At Genesis 2,17 the Lord forbids Adam from eating from the tree of the knowledge of good and evil, on pain of death. In the next chapter, however, Eve is tempted by the serpent, succumbs, eats of the tree, and persuades Adam to eat of it too. As punishment for their disobedience, Adam and Eve are banished from the garden of Eden and put under sentence of death. Thus mortality is one of the wages of Original Sin.

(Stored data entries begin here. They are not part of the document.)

Ltac keeps_auto :=
  repeat lazymatch goal with
  | |- keeps _ (mbind _ _) => apply keeps_bind; [|intros ?]
  | |- keeps _ (mret _) => apply keeps_ret
  | |- keeps _ (gets _) => apply keeps_gets
  | |- keeps _ (lift _) => apply keeps_lift
  | |- keeps _ (fail _) => apply keeps_fail
  | |- keeps _ (on_log _) => apply keeps_state_on_log
  | |- keeps _ (set_role _) => apply keeps_state_role
  | |- keeps _ (set_followers _) => apply keeps_state_followers
  | |- keeps _ (if _ then _ else _) => apply keeps_if
  | |- keeps _ (match _ with _ => _ end) => case_match
  end.

Section VoteInvariant.
Context (grants : list (Z * Z)).
Let I := on_state_inv (votes_ok grants).

Lemma advance_term_keeps t : keeps I (on_state (fun o => advance_term o t)).
Proof. apply keeps_on_state. intros o h. apply advance_term_votes_ok. Qed.

Lemma set_commit_keeps i : keeps I (on_state (fun o => set_commit_index o i)).
Proof. apply keeps_on_state. intros o h. apply set_commit_votes_ok. Qed.

Lemma become_follower_keeps t : keeps I (become_follower t).
Proof. unfold become_follower. keeps_auto. apply advance_term_keeps. Qed.

Lemma try_advance_keeps : keeps I try_advance_commit_index.
Proof.
  assert (Hi : forall i, keeps I (try_index i)).
  { intros i n Hn. unfold try_index. destruct (negb _); [done|].
    destruct (_ <=? _); [apply (set_commit_keeps i n Hn)|done]. }
  assert (His : forall l, keeps I (try_indices l)).
  { induction l as [|i l IH]; cbn [try_indices]; keeps_auto; [apply Hi|done]. }
  unfold try_advance_commit_index. keeps_auto. apply His.
Qed.

Lemma become_leader_keeps peers : keeps I (become_leader peers).
Proof. unfold become_leader. keeps_auto. apply try_advance_keeps. Qed.

Lemma handle_append_entries_keeps req : keeps I (handle_append_entries req).
Proof.
  unfold handle_append_entries, accept_entries. keeps_auto;
    first [apply become_follower_keeps | apply set_commit_keeps].
Qed.

Lemma handle_response_keeps resp : keeps I (handle_append_entries_response resp).
Proof.
  unfold handle_append_entries_response. keeps_auto;
    first [apply become_follower_keeps | apply try_advance_keeps].
Qed.

Lemma propose_keeps c : keeps I (propose c).
Proof. unfold propose. keeps_auto. apply try_advance_keeps. Qed.

(** Voting for [c] where nobody else was voted for. *)
Lemma vote_for_triple c :
  triple (fun n => I n /\ (vote_of n = None \/ vote_of n = Some c))
    (on_state (fun o => vote_for o c))
    (fun _ n => on_state_inv (votes_ok ((term_of n, c) :: grants)) n) I.
Proof.
  intros n [Hn Hv]. unfold on_state.
  destruct (vote_for_votes_ok grants (default IoOk (head (io n))) c (state n) Hn Hv) as [H1 H2].
  assert (Ht : current_term (st (snd (vote_for (default IoOk (head (io n))) c (state n)))) =
    current_term (st (state n))) by done.
  destruct (vote_for _ c (state n)) as [[[]|e] h]; [|done].
  unfold on_state_inv, term_of in *. cbn [state]. cbn [fst snd] in *. rewrite Ht. by apply H2.
Qed.

Lemma handle_vote_request_triple ct c ci clt :
  triple I (handle_vote_request ct c ci clt)
    (fun r n => on_state_inv (votes_ok (if r.1 then (r.2, c) :: grants else grants)) n /\
       (r.1 = true -> r.2 = term_of n)) I.
Proof.
  unfold handle_vote_request.
  eapply triple_bind; [apply keeps_gets|intros t].
  eapply triple_bind; [apply keeps_if; [apply become_follower_keeps|apply keeps_ret]|intros ?].
  eapply triple_bind; [apply keeps_gets|intros t1].
  destruct (ct <? t1); [by intros n Hn|].
  eapply triple_bind; [apply triple_gets|intros vote].
  destruct (match vote with Some v => negb (v =? c) | None => false end) eqn:Ev;
    [by intros n [Hn _]|].
  eapply triple_bind; [apply triple_gets|intros ok].
  destruct (negb ok); [by intros n [[Hn _] _]|].
  eapply triple_bind.
  { eapply triple_weaken; [apply vote_for_triple| |by intros ? ? ?|done].
    intros n [[Hn ->] _]. split; [done|]. destruct (vote_of n); [|by left]. bool_prop.
    right. by f_equal. }
  intros _ n Hn. done.
Qed.

Lemma become_candidate_triple self :
  triple (fun n => I n /\ node_id n = self) become_candidate
    (fun t n => on_state_inv (votes_ok ((t, self) :: grants)) n /\ t = term_of n) I.
Proof.
  intros n [Hn Hself]. unfold become_candidate, mbind, M_bind, gets, lift. subst self.
  destruct (checked_add u64_max (term_of n) 1) as [t|] eqn:Ec; [|done].
  apply checked_add_Some in Ec as [-> _]. cbn [ok_or].
  pose proof (advance_term_keeps (term_of n + 1) n Hn) as H1.
  destruct (on_state _ n) as [[b|e] n1] eqn:E1; [|done].
  assert (Hv1 : vote_of n1 = None /\ term_of n1 = term_of n + 1 /\ node_id n1 = node_id n).
  { unfold on_state, advance_term in E1. fold (term_of n) in E1.
    rewrite (proj2 (Z.leb_gt _ _)) in E1 by lia. unfold save in E1.
    destruct (io_result _); by simplify_eq. }
  destruct Hv1 as (Hv1 & Ht1 & Hid1). rewrite Hid1.
  pose proof (vote_for_triple (node_id n) n1 (conj H1 (or_introl Hv1))) as H2.
  destruct (on_state _ n1) as [[u|e] n2] eqn:E2; [|done].
  assert (Ht2 : term_of n2 = term_of n1).
  { unfold on_state, vote_for, save in E2. by destruct (io_result _); simplify_eq. }
  rewrite Ht2, Ht1 in H2. split; [exact H2|]. unfold term_of in *. cbn [state]. congruence.
Qed.

End VoteInvariant.

(** ** Executions of one node

    Any handler with any arguments, in any order, with any outcome of its writes, and
    restarts from the files.  [grants] lists the votes the node has given away: a
    granted vote request, or its own vote when it becomes a candidate. *)

Definition granted (c : Z) (r : DbResult (bool * Z)) (grants : list (Z * Z)) : list (Z * Z) :=
  match r with Ok (true, t) => (t, c) :: grants | _ => grants end.

Inductive node_run (json_len : RaftEntry -> Z) (self : Z) : list (Z * Z) -> RaftNode -> Prop :=
| run_start size outcomes n :
    open json_len self size default_state [] outcomes = Ok n -> node_run json_len self [] n
| run_crash grants n size outcomes n' :
    node_run json_len self grants n ->
    open json_len self size (st_file (state n)) (log_file (log n)) outcomes = Ok n' ->
    node_run json_len self grants n'
| run_vote grants n ct c ci clt res n' :
    node_run json_len self grants n -> handle_vote_request ct c ci clt n = (res, n') ->
    node_run json_len self (granted c res grants) n'
| run_candidate grants n res n' :
    node_run json_len self grants n -> become_candidate n = (res, n') ->
    node_run json_len self
      (match res with Ok t => (t, self) :: grants | Err _ => grants end) n'
| run_leader grants n peers res n' :
    node_run json_len self grants n -> become_leader peers n = (res, n') ->
    node_run json_len self grants n'
| run_follower grants n t res n' :
    node_run json_len self grants n -> become_follower t n = (res, n') ->
    node_run json_len self grants n'
| run_append grants n req res n' :
    node_run json_len self grants n -> handle_append_entries req n = (res, n') ->
    node_run json_len self grants n'
| run_response grants n resp res n' :
    node_run json_len self grants n -> handle_append_entries_response resp n = (res, n') ->
    node_run json_len self grants n'
| run_propose grants n c res n' :
    node_run json_len self grants n -> propose c n = (res, n') ->
    node_run json_len self grants n'
| run_applied grants n i :
    node_run json_len self grants n -> node_run json_len self grants (mark_applied i n).

Lemma open_node json_len self size s file outcomes n :
  open json_len self size s file outcomes = Ok n ->
  node_id n = self /\ state n = open_state s.
Proof.
  unfold open. destruct (open_log json_len file) as [l|]; [|done]. case_match; [done|].
  by intros [= <-].
Qed.

(** No handler changes the node's identity. *)
Lemma node_id_keeps (self : Z) :
  let I n := node_id n = self in
  (forall ct c ci clt, keeps I (handle_vote_request ct c ci clt)) /\ keeps I become_candidate /\
  (forall peers, keeps I (become_leader peers)) /\ (forall t, keeps I (become_follower t)) /\
  (forall req, keeps I (handle_append_entries req)) /\
  (forall resp, keeps I (handle_append_entries_response resp)) /\ (forall c, keeps I (propose c)).
Proof.
  intros I.
  assert (Hs : forall A (f : IoOutcome -> StateHandle -> DbResult A * StateHandle), keeps I (on_state f)).
  { intros A f n Hn. unfold on_state. by destruct (f _ (state n)) as [[]]. }
  assert (Hl : forall A (f : IoOutcome -> RaftLog -> DbResult A * RaftLog), keeps I (on_log f)).
  { intros A f n Hn. unfold on_log. by destruct (f _ (log n)) as [[]]. }
  assert (Hr : forall r, keeps I (set_role r)) by by intros r n Hn.
  assert (Hf : forall f, keeps I (set_followers f)) by by intros f n Hn.
  assert (Hbf : forall t, keeps I (become_follower t)).
  { intros t. unfold become_follower. apply keeps_bind; [apply Hs|intros ?].
    apply keeps_bind; [apply Hr|intros ?]. apply Hf. }
  assert (Hi : forall i, keeps I (try_index i)).
  { intros i n Hn. unfold try_index. destruct (negb _); [done|].
    destruct (_ <=? _); [by apply Hs|done]. }
  assert (His : forall l, keeps I (try_indices l)).
  { induction l as [|i l IH]; cbn [try_indices]; [apply keeps_ret|].
    apply keeps_bind; [apply Hi|by intros ?]. }
  assert (Hta : keeps I try_advance_commit_index).
  { unfold try_advance_commit_index. repeat (apply keeps_bind; [apply keeps_gets|intros ?]).
    apply keeps_if; [apply keeps_ret|]. apply keeps_bind; [apply keeps_lift|intros ?]. apply His. }
  unfold handle_vote_request, become_candidate, become_leader, handle_append_entries,
    accept_entries, handle_append_entries_response, propose.
  split_and!; intros; repeat first
    [ apply Hbf | apply Hta | apply Hs | apply Hl | apply Hr | apply Hf
    | lazymatch goal with
      | |- keeps _ (mbind _ _) => apply keeps_bind; [|intros ?]
      | |- keeps _ (mret _) => apply keeps_ret
      | |- keeps _ (gets _) => apply keeps_gets
      | |- keeps _ (lift _) => apply keeps_lift
      | |- keeps _ (fail _) => apply keeps_fail
      | |- keeps _ (if _ then _ else _) => apply keeps_if
      | |- keeps _ (match _ with _ => _ end) => case_match
      end ].
Qed.

Lemma keeps_run {A} I (m : M A) n r n' : keeps I m -> I n -> m n = (r, n') -> I n'.
Proof. intros Hm Hn E. specialize (Hm n Hn). rewrite E in Hm. by destruct r. Qed.

(** At most one candidate per term. *)
Definition once_per_term (grants : list (Z * Z)) : Prop :=
  forall t c1 c2, (t, c1) ∈ grants -> (t, c2) ∈ grants -> c1 = c2.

The story has a puzzling feature that Peter Lupu made me see. Let us agree that a moral agent is a being that (i) possesses free will, and (ii) possesses knowledge of the difference between good and evil, right and wrong. Clearly, both conditions are necessary for moral agency. And let us agree that no agent can be justly punished unless he is a moral agent and does something wrong. But before eating from the tree, Adam and Eve are not moral agents. For it is only by eating from the tree that they acquire the knowledge of good and evil, one of the necessary conditions of moral agency. And yet God punishes them. How then can his punishment be just? My problem concerns not the truth of the story, but its coherence and meaning. The problem can be set forth as an aporetic pentad:
1. If God punishes, God punishes justly.
2. If God punishes an agent justly, then that agent is a moral agent that deliberately does something wrong.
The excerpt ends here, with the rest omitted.